The soldiers aggressively interrogated people who ventured out at night and any Tibetans walking on the street in groups of more than two people, he said.

Late Wednesday, the government issued its first reports of violent protests in Aba and other areas of Sichuan and the neighbouring Gansu province, following riots last week in Lhasa, the capital of China’s Tibet Autonomous Region.

The official Xinhua news agency said hundreds of rioters attacked government offices, police stations, hospitals and schools in Aba, looting and setting fire to shops along the town’s Qiangtang Street on Sunday.

“Many police officers and government officials were injured during the unrest,” it said without elaborating.

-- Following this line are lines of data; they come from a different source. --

(** The resolvers a case carries, by attribute name. *)
Definition resolvers_of {V E} (x : any_case V E)
    : list (string * PromotedToAbsoluteMap.t V) :=
  match x with
  | IsCase _ => []
  | IsDriver c =>
      [("desvars", DriverCase.desvars c);
       ("responses", DriverCase.responses c);
       ("objectives", DriverCase.objectives c);
       ("constraints", DriverCase.constraints c);
       ("sysincludes", DriverCase.sysincludes c)]
  | IsSystem c =>
      [("inputs", SystemCase.inputs c);
       ("outputs", SystemCase.outputs c);
       ("residuals", SystemCase.residuals c)]
  | IsSolver c =>
      [("outputs", SolverCase.outputs c);
       ("residuals", SolverCase.residuals c)]
  end.

(** [constructed_from f c i t s m x]: [x] is what one of the four
    constructors returned when given these six base arguments. *)
Inductive constructed_from {V E} (f : string) (c : Z) (i : string) (t : float)
    (s m : string) : any_case V E → Prop :=
| built_Case x :
    Case.init f c i t s m = Ok x →
    constructed_from f c i t s m (IsCase x)
| built_DriverCase dv rs ob cn si p2a x :
    DriverCase.init f c i t s m dv rs ob cn si p2a = Ok x →
    constructed_from f c i t s m (IsDriver x)
| built_SystemCase ins outs res p2a x :
    SystemCase.init f c i t s m ins outs res p2a = Ok x →
    constructed_from f c i t s m (IsSystem x)
| built_SolverCase ae re outs res p2a x :
    SolverCase.init f c i t s m ae re outs res p2a = Ok x →
    constructed_from f c i t s m (IsSolver x).

(** The expression [a[0] if a.dtype.names else None] has a value: the array
    has no named fields, or it has a first row. *)
Definition has_row0 {V} (a : ndarray V) : bool :=
  negb (truthy (dtype_names a)) || (if rows a is [] then false else true).

(** Two arrays that the constructors cannot tell apart: [dtype.names] has
    the same truth value, and when it is true the first rows are the same
    (or both missing). *)
Definition same_row0 {V} (a a' : ndarray V) : Prop :=
  truthy (dtype_names a') = truthy (dtype_names a)
  ∧ (truthy (dtype_names a) = true → rows a' !! 0 = rows a !! 0).

(** [constructed_over p2a x]: [x] is what the constructor of a driver,
    system or solver case returned when given the table [p2a]. *)
Inductive constructed_over {V E} (p2a : alias_table) : any_case V E → Prop :=
| over_DriverCase f c i t s m dv rs ob cn si x :
    DriverCase.init f c i t s m dv rs ob cn si p2a = Ok x →
    constructed_over p2a (IsDriver x)
| over_SystemCase f c i t s m ins outs res x :
    SystemCase.init f c i t s m ins outs res p2a = Ok x →
    constructed_over p2a (IsSystem x)
| over_SolverCase f c i t s m ae re outs res x :
    SolverCase.init f c i t s m ae re outs res p2a = Ok x →
    constructed_over p2a (IsSolver x).

(** ** Concrete data of the specification's example *)

Definition example_table : alias_table :=
  {[ "output" := {[ "x" := ["comp.x"] ]} ]}.

Definition example_values : gmap string float :=
  {[ "comp.x" := 3.5%float ]}.

(** An array with one named field and one row, and one without fields. *)
Definition example_array : ndarray float :=
  {| dtype_names := Some ["comp.x"]; rows := [example_values] |}.

Definition example_no_fields : ndarray float :=
  {| dtype_names := None; rows := [] |}.

(** Two promoted names for one absolute name, the first with a longer
    entry; an array with a second row; an array with a field and no row. *)
Definition example_aliases : alias_table :=
  {[ "output" := <[ "x" := ["comp.x"; "sub.comp.x"] ]> {[ "y" := ["comp.x"] ]} ]}.

Definition example_two_rows : ndarray float :=
  {| dtype_names := Some ["comp.x"; "comp.z"];
     rows := [example_values; {[ "comp.x" := 1.5%float ]}] |}.

Definition example_no_rows : ndarray float :=
  {| dtype_names := Some ["comp.x"]; rows := [] |}.

(** An array whose only field is not the one the example table names. *)
Definition example_other_field : ndarray float :=
  {| dtype_names := Some ["comp.z"]; rows := [{[ "comp.z" := 1.5%float ]}] |}.

(** Splits a successful constructor run at each [a[0] if ... else None]. *)
Ltac split_rows H :=
  simpl in H;
  repeat match type of H with
  | context [row0_or_None ?a] =>
      let v := fresh "v" in
      let Hrow := fresh "Hrow" in
      destruct (row0_or_None a) as [v|] eqn:Hrow; simpl in H; [|discriminate H]
  end.

(** Settles "the constructor succeeds iff ..., and raises only an index
    error" once the constructor's run is a constructor of [result]. *)
Ltac settle_run :=
  unfold mret, result_ret;
  split;
  [ split;
    [ intros [? ?]; by simplify_eq
    | intros ?; destruct_and?; first [discriminate | by eauto] ]
  | intros ? ?; by simplify_eq ].

(** ** Basic facts about the error monad and the lookup *)

Lemma mapping_getitem_PyDict {V} (d : gmap string V) k :
  mapping_getitem (PyDict d) k =
  match d !! k with Some v => Ok v | None => Raise KeyError end.
Proof. reflexivity. Qed.

Lemma mapping_getitem_NpRow {V} (row : gmap string V) k :
  mapping_getitem (NpRow row) k =
  match row !! k with Some v => Ok v | None => Raise ValueError end.
Proof. reflexivity. Qed.

Lemma init_Ok {V} (values : option (mapping V)) prom2abs output r :
  PromotedToAbsoluteMap.init values prom2abs output = Ok r →
  PromotedToAbsoluteMap._values r = values
  ∧ PromotedToAbsoluteMap._prom2abs r = prom2abs
  ∧ PromotedToAbsoluteMap._input_output r =
      match output with Some false => "input" | _ => "output" end.
Proof. intros [= <-]. by destruct output as [[]|]. Qed.

(** The lookup, by cases on the alias entry. *)
Lemma getitem_cases {V} (r : PromotedToAbsoluteMap.t V) key :
  PromotedToAbsoluteMap.getitem r key =
  match alias_entry (PromotedToAbsoluteMap._prom2abs r)
                    (PromotedToAbsoluteMap._input_output r) key with
  | None => Raise KeyError
  | Some [] => Raise IndexError
  | Some (a :: _) => values_getitem (PromotedToAbsoluteMap._values r) a
  end.
Proof.
  unfold PromotedToAbsoluteMap.getitem, alias_entry, dict_getitem.
  destruct (_ !! PromotedToAbsoluteMap._input_output r) as [half|]; simpl; [|done].
  destruct (half !! key) as [[|a rest]|]; done.
Qed.

Lemma row0_or_None_no_names {V} (a : ndarray V) :
  truthy (dtype_names a) = false → row0_or_None a = Ok None.
Proof. unfold row0_or_None. by intros ->. Qed.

“The protesters shouted slogans such as ‘Tibet independence,’ carried rocks and homemade petrol bombs, and waved the flag of the Tibetan government in exile,” the agency said.

They “set fire to houses and shops, torched a dozen vehicles, and beat civilians, police and officials” in Aba, it quoted the local government as saying.

Similar violence erupted in at least four areas of Gansu, including Gannan prefecture, where eight policemen and three government employees were injured, the agency said.

But the reports gave no details of any casualties among the protesters, continuing an apparent government policy, led by state television, of highlighting only the violence against the country’s Han Chinese majority and other non-Tibetans.

The government denied opening fire on protesters in Lhasa and claimed its forces used “extreme restraint,” but it has issued no such statements on the violence in Sichuan, Gansu and other areas.

An official in the Aba Tibetan Autonomous Prefecture, a large district which administers Aba county, on Wednesday said he was unaware of any deaths during the protests.